Entries taken from a collection
(** * Chat ID Tracker: a shallow embedding of [open_web_chat_id_pipe.py]

    The filter keeps two dictionaries, [_conversation_store] (digest of the
    first user message -> chat id) and [_active_streams] (session id ->
    stream information).  [inlet] rewrites a request body, [outlet] watches
    response bodies, [handle_stop] forwards a stop request to the backend.

    Bodies are Python values decoded from JSON, so the development starts
    with a small model of those values and of the three Python notions the
    code relies on: truthiness, [dict.get] and hashability.

    What the methods read from outside the filter (the generated uuid, the
    clock, the backend's answer) is passed in; the [__user__] argument,
    which no method looks at, is left out.  Calls are taken one at a time:
    no method yields control while it runs. *)

From Stdlib Require Import ZArith QArith String Ascii DecimalString.
From stdpp Require Import gmap strings list fin_maps.

Local Open Scope Z_scope.
Local Open Scope string_scope.

(** ** Python values decoded from JSON *)

Set Warnings "-register-all".

(** A [str] is modelled by a Rocq string (the text it holds, so that
    [encode] always succeeds on it), an [int] by [Z], and a finite [float]
    by the rational it denotes. *)
Inductive json : Type :=
  | JNull
  | JBool (b : bool)
  | JInt (z : Z)
  | JFloat (q : Q)
  | JStr (s : string)
  | JArr (l : list json)
  | JObj (o : gmap string json).

Abbreviation dict := (gmap string json).

(** [bool(x)] *)
Definition truthy (x : json) : bool :=
  match x with
  | JNull => false
  | JBool b => b
  | JInt z => negb (Z.eqb z 0)
  | JFloat q => negb (Z.eqb (Qnum q) 0)
  | JStr s => negb (String.eqb s "")
  | JArr l => negb (Nat.eqb (List.length l) 0)
  | JObj o => negb (Nat.eqb (size o) 0)
  end.

(** [x == s] for a [str] [s]: only an equal [str] compares equal. *)
Definition py_eq_str (x : json) (s : string) : bool :=
  match x with
  | JStr t => String.eqb t s
  | _ => false
  end.

(** [d.get(k, default)] and [d.get(k)] on a dictionary with string keys. *)
Definition dict_get_default (d : dict) (k : string) (default : json) : json :=
  match d !! k with
  | Some v => v
  | None => default
  end.

Definition dict_get (d : dict) (k : string) : json :=
  dict_get_default d k JNull.

(** ** Exceptions *)

Inductive exn : Type := AttributeError | TypeError | KeyError.

Inductive result (A : Type) : Type :=
  | Ok (a : A)
  | Raise (e : exn).
Arguments Ok {A} a.
Arguments Raise {A} e.

(** [d[k]] *)
Definition dict_getitem (d : dict) (k : string) : result json :=
  match d !! k with
  | Some v => Ok v
  | None => Raise KeyError
  end.

(** [for x in v]: the elements a [for] loop visits, or the [TypeError] of
    a value that is not iterable.  A [str] yields its one-character
    strings and a [dict] its keys. *)
Definition py_iter (v : json) : result (list json) :=
  match v with
  | JArr l => Ok l
  | JStr s => Ok ((λ c, JStr (String c EmptyString)) <$> list_ascii_of_string s)
  | JObj o => Ok (JStr <$> (map_to_list o).*1)
  | JNull | JBool _ | JInt _ | JFloat _ => Raise TypeError
  end.

(** ** Dictionary keys

    [_active_streams] is indexed by whatever [body.get("session_id")]
    holds.  Python hashes the key first: lists and dictionaries are
    unhashable, and numbers that compare equal are one key ([True], [1]
    and [1.0], say), so a numeric key is kept as a fraction in lowest
    terms. *)
Inductive pykey : Type :=
  | KNone
  | KNum (numerator : Z) (denominator : positive)
  | KStr (s : string).

#[global] Instance pykey_eq_dec : EqDecision pykey.
Proof. solve_decision. Defined.

#[global] Instance pykey_countable : Countable pykey.
Proof.
  refine (inj_countable'
    (λ k, match k with
          | KNone => inl tt
          | KNum n d => inr (inl (n, d))
          | KStr s => inr (inr s)
          end)
    (λ x, match x with
          | inl _ => KNone
          | inr (inl (n, d)) => KNum n d
          | inr (inr s) => KStr s
          end) _).
  by intros [].
Defined.

Definition as_key (x : json) : result pykey :=
  match x with
  | JNull => Ok KNone
  | JBool b => Ok (KNum (if b then 1 else 0) 1)
  | JInt z => Ok (KNum z 1)
  | JFloat q => Ok (KNum (Qnum (Qred q)) (Qden (Qred q)))
  | JStr s => Ok (KStr s)
  | JArr _ | JObj _ => Raise TypeError
  end.

(** ** Numbers and clocks *)

(** [time.time()] returns seconds as a float; a reading is modelled by the
    rational it denotes.  [int(t)] truncates towards zero. *)
Definition py_int (t : Q) : Z := Z.quot (Qnum t) (Zpos (Qden t)).

(** [str(n)] for an [int]. *)
Definition py_str_int (n : Z) : string := NilZero.string_of_int (Z.to_int n).

(** ** The filter object *)

Record Valves : Type := {
  priority : Z;
  backend_url : string;
  stop_endpoint : string
}.

(** One value of [_active_streams]: the keys ["chat_id"], ["start_time"]
    and ["active"] are always there, the other three only once set. *)
Record stream_info : Type := {
  chat_id : json;
  start_time : Q;
  active : bool;
  end_time : option Q;
  stopped_by_user : option bool;
  stop_time : option Q
}.

Record Filter : Type := {
  valves : Valves;
  _conversation_store : gmap string string;
  _active_streams : gmap pykey stream_info
}.

Definition Valves_default : Valves :=
  {| priority := 0;
     backend_url := "http://host.docker.internal:8081";
     stop_endpoint := "/stop" |}.

Definition __init__ : Filter :=
  {| valves := Valves_default;
     _conversation_store := ∅;
     _active_streams := ∅ |}.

Work instruction
Go through the data and show each line that holds "equal".

Finished exercise
(** [x == s] for a [str] [s]: only an equal [str] compares equal. *)
    unhashable, and numbers that compare equal are one key ([True], [1]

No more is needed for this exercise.